(Stored data entries)
● ● ● ● ●
(* ===== verification/TreeSingle.v ===== *)
(** * Appending one leaf, and the reads of the latest tree

    The second half of the interface of src/src/merkle_tree/slatedb_backed_tree.rs,
    which the tests of the repository use: [push] appends a single leaf by its
    own walk to the root, [root], [get], [prove_inclusion] and
    [prove_consistency] read the latest tree.  [push] is shown to write what a
    batch of one leaf writes. *)

From S2P Require Import Prelude TreeMath Rfc6962 Inclusion Consistency KvStore TreeStore TreeInv.
From S2P Require Import TreeReads TreePush TreeTiles TreeBatch.

Section Single.
  Context `{SlateDb} `{!Cache (Z * Z) bytes} `{!Cache (Z * Z) bool}.
  Context `{Digest} `{HashableLeaf T} `{Postcard T}.
  Abbreviation M := (stM SlateDbBackedTree SlateDbTreeError).

Definition is_empty : M bool := n ← len; mret (n =? 0).

(** The loop of [recalculate_path_batch]. *)
Fixpoint path_loop (fuel : nat) (num_leaves cur_idx : Z) (computed_hashes : gmap Z bytes) :
    M (gmap Z bytes) :=
  if cur_idx =? root_idx num_leaves then mret computed_hashes
  else
    match fuel with
    | O => lift Fuel
    | S f =>
        parent_idx ← lift (parent cur_idx num_leaves);
        sibling_idx ← lift (sibling cur_idx num_leaves);
        cur_node ← lift (ok_or (computed_hashes !! cur_idx)
                           (InconsistentState ("Missing computed hash for node " +:+ pretty cur_idx)));
        sibling ← match computed_hashes !! sibling_idx with
                  | Some hash => mret hash
                  | None => get_node_hash_at_version sibling_idx (num_leaves -! 1)
                  end;
        is_l ← lift (is_left cur_idx num_leaves);
        let parent_h := if is_l : bool then parent_hash cur_node sibling
                        else parent_hash sibling cur_node in
        path_loop f num_leaves parent_idx (<[parent_idx := parent_h]> computed_hashes)
    end.
(* ===== verification/CtStorage.v ===== *)
(** * The storage of the log

    [CtStorage] of src/src/storage/mod.rs: the records kept beside the tree
    (entries, the index by leaf hash, SCTs by certificate, the certificate
    store), the flush of a batch and the reads.  The tree and the storage
    share one database, which is the one in the state of the tree. *)

From S2P Require Import Prelude TreeMath Rfc6962 Inclusion Consistency KvStore TreeStore Types.
From S2P Require Import MerkleStorage.

(** ** Parameters *)

(** The unspecified iteration order of [HashSet] and [HashMap]. *)
Class HashOrder := {
  set_iter : gset bytes → list bytes;
  map_iter : gmap bytes bytes → list (bytes * bytes);
}.
Class HashOrderLaws `{HashOrder} := {
  set_iter_law X : set_iter X ≡ₚ elements X;
  map_iter_law m : map_iter m ≡ₚ map_to_list m;
}.

(** [TbsExtractor::extract_tbs_certificate], as the storage sees it: the
    error is displayed in a message. *)
Class TbsExtractor := extract_tbs_certificate : bytes → list bytes → res string bytes.

(** ** Keys *)

Definition ENTRY : bytes := str_bytes "entry:".
Definition HASH_INDEX : bytes := str_bytes "hash:".
Definition CERT_SCT : bytes := str_bytes "cert_sct:".
Definition CERT : bytes := str_bytes "cert:".

Definition entry_key (index : Z) : bytes := ENTRY ++ be_bytes 8 index.
Definition hash_key (hash : bytes) : bytes := HASH_INDEX ++ hash.
Definition cert_sct_key (cert_hash : bytes) : bytes := CERT_SCT ++ cert_hash.
Definition cert_key (hash : bytes) : bytes := CERT ++ hash.

(** ** Data *)

(** The callback that signs, given the index; it can panic.  The channel on
    which the caller waits is the position of the entry in the batch. *)
Record BatchEntry := {
  log_entry : LogEntry;
  cert_hash : bytes;
  sct_callback : Z → res Empty_set SignedCertificateTimestamp;
}.

Record CertificateSctEntry := {
  se_index : Z;
  se_sct : SignedCertificateTimestamp;
  se_timestamp : Z;
}.

Record BatchStats := {
  batches_flushed : Z;
  total_entries : Z;
  total_flush_time_ms : Z;
  min_batch_size : Z;
  max_batch_size_seen : Z;
  total_certs_checked : Z;
  total_certs_deduplicated : Z;
  total_bytes_saved : Z;
  total_dedup_check_time_ms : Z;
}.
Definition BatchStats_default : BatchStats :=
  {| batches_flushed := 0; total_entries := 0; total_flush_time_ms := 0; min_batch_size := 0;
     max_batch_size_seen := 0; total_certs_checked := 0; total_certs_deduplicated := 0;
     total_bytes_saved := 0; total_dedup_check_time_ms := 0 |}.

Record BatchConfig := { max_batch_size : Z; max_batch_timeout_ms : Z }.
Definition BatchConfig_default : BatchConfig :=
  {| max_batch_size := 2000; max_batch_timeout_ms := 50 |}.

(** What the blocking task makes of an entry it can serialize. *)
Record Processed := {
  p_leaf_data : bytes;
  p_entry_data : bytes;
  p_cert_hash : bytes;
  p_sct : SignedCertificateTimestamp;
  p_log_entry : LogEntry;
}.

(** What the caller of [add_entry_batched] finds on its channel: a result, or
    nothing when the sender was dropped. *)
Abbreviation answer DbErr := (option (StorageError DbErr + Z * SignedCertificateTimestamp)).

(** [impl Clone for StorageError]. *)
Definition clone_error {DbErr} (e : StorageError DbErr) : StorageError DbErr :=
  match e with
  | SlateDbErr _ => InvalidFormat "SlateDB error during batch processing"
  | InvalidFormat s => InvalidFormat s
  | QueueFull => QueueFull
  end.

(** A [Result] kept as a value. *)
Definition catch {E E' A} (r : res E A) : res E' (E + A) :=
  match r with
  | Ok a => Ok (inr a)
  | Err e => Ok (inl e)
  | Panic => Panic
  | Fuel => Fuel
  end.

Section Flush.
  Context `{SlateDb} `{!DebugDb} `{!Cache (Z * Z) bytes} `{!Cache (Z * Z) bool}.
  Context `{Digest} `{!Postcard bytes} `{!Postcard DeduplicatedLogEntry}.
  Context `{!Postcard CertificateSctEntry} `{HashOrder}.
  Abbreviation SErr := (StorageError SlateDBError).

(** ** The blocking task *)

(** A result that cannot be an error. *)
Definition never {E A} (r : res Empty_set A) : res E A :=
  map_err (λ e : Empty_set, match e with end) r.

(** The closure run for the entry at position [i] of the batch. *)
Definition process_entry (starting_index : Z) (i : nat) (entry : BatchEntry) :
    res SErr Processed :=
  let assigned_index := starting_index +! Z.of_nat i in
  let le := log_entry entry in
  sct ← never (sct_callback entry assigned_index);
  leaf_data_with_index ←
    compute_leaf_data_with_index (certificate le) (entry_type le) (issuer_key_hash le)
      (timestamp le) assigned_index;
  let le' := {| index := assigned_index; timestamp := timestamp le; entry_type := entry_type le;
                certificate := certificate le; chain := chain le;
                issuer_key_hash := issuer_key_hash le; original_precert := original_precert le;
                leaf_data := leaf_data_with_index |} in
  dedup_entry ← from_log_entry le';
  entry_data ← map_err InvalidFormat (to_stdvec dedup_entry);
  mret {| p_leaf_data := leaf_data_with_index; p_entry_data := entry_data;
          p_cert_hash := cert_hash entry; p_sct := sct; p_log_entry := le' |}.

(** The results in order of position; a panic of one is a panic of all. *)
Fixpoint process_entries (starting_index : Z) (i : nat) (entries : list BatchEntry) :
    res Empty_set (list (SErr + Processed)) :=
  match entries with
  | [] => Ok []
  | entry :: rest =>
      r ← catch (process_entry starting_index i entry);
      rs ← process_entries starting_index (S i) rest;
      mret (r :: rs)
  end.

(** The successful entries, the failed ones with their positions, and for each
    entry the SCT to send. *)
Record Separated := {
  leaf_data_vec : list bytes;
  entry_metadata : list Processed;
  completion_info : list (option SignedCertificateTimestamp);
  failed_entries : list (nat * SErr);
}.
Fixpoint separate (i : nat) (results : list (SErr + Processed)) : Separated :=
  match results with
  | [] => {| leaf_data_vec := []; entry_metadata := []; completion_info := [];
             failed_entries := [] |}
  | inr p :: rest =>
      let s := separate (S i) rest in
      {| leaf_data_vec := p_leaf_data p :: leaf_data_vec s;
         entry_metadata := p :: entry_metadata s;
         completion_info := Some (p_sct p) :: completion_info s;
         failed_entries := failed_entries s |}
  | inl error :: rest =>
      let s := separate (S i) rest in
      {| leaf_data_vec := leaf_data_vec s; entry_metadata := entry_metadata s;
         completion_info := None :: completion_info s;
         failed_entries := (i, clone_error error) :: failed_entries s |}
  end.

(** When the task panics its result is lost, with all the channels. *)
Definition process_batch (starting_index : Z) (entries : list BatchEntry) : Separated :=
  match process_entries starting_index 0 entries with
  | Ok results => separate 0 results
  | _ => {| leaf_data_vec := []; entry_metadata := []; completion_info := [];
            failed_entries := [] |}
  end.

(** ** Certificates of a batch *)

(** The certificates that an entry stores, in the order they are visited. *)
Definition entry_certs (e : LogEntry) : list bytes :=
  (if bool_decide (entry_type e = PrecertEntry) then [] else [certificate e])
  ++ match chain e with Some chain => chain | None => [] end
  ++ match original_precert e with Some precert => [precert] | None => [] end.

(** [cert_hashes_to_check] and [cert_data_map]. *)
Definition collect_cert (acc : gset bytes * gmap bytes bytes) (cert : bytes) :
    gset bytes * gmap bytes bytes :=
  let cert_hash := hash_certificate cert in
  if bool_decide (cert_hash ∈ acc.1) then acc
  else ({[ cert_hash ]} ∪ acc.1, <[cert_hash := cert]> acc.2).
Definition collect_certs (metadata : list Processed) : gset bytes * gmap bytes bytes :=
  fold_left (λ acc p, fold_left collect_cert (entry_certs (p_log_entry p)) acc) metadata (∅, ∅).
● ● ● ● ●
Please output an exact copy of the lines above, from the opening line of the data down to the line that contains "[prove_consistency] read the".

(* ===== verification/TreeSingle.v ===== *)
(** * Appending one leaf, and the reads of the latest tree

    The second half of the interface of src/src/merkle_tree/slatedb_backed_tree.rs,
    which the tests of the repository use: [push] appends a single leaf by its
    own walk to the root, [root], [get], [prove_inclusion] and
    [prove_consistency] read the latest tree.  [push] is shown to write what a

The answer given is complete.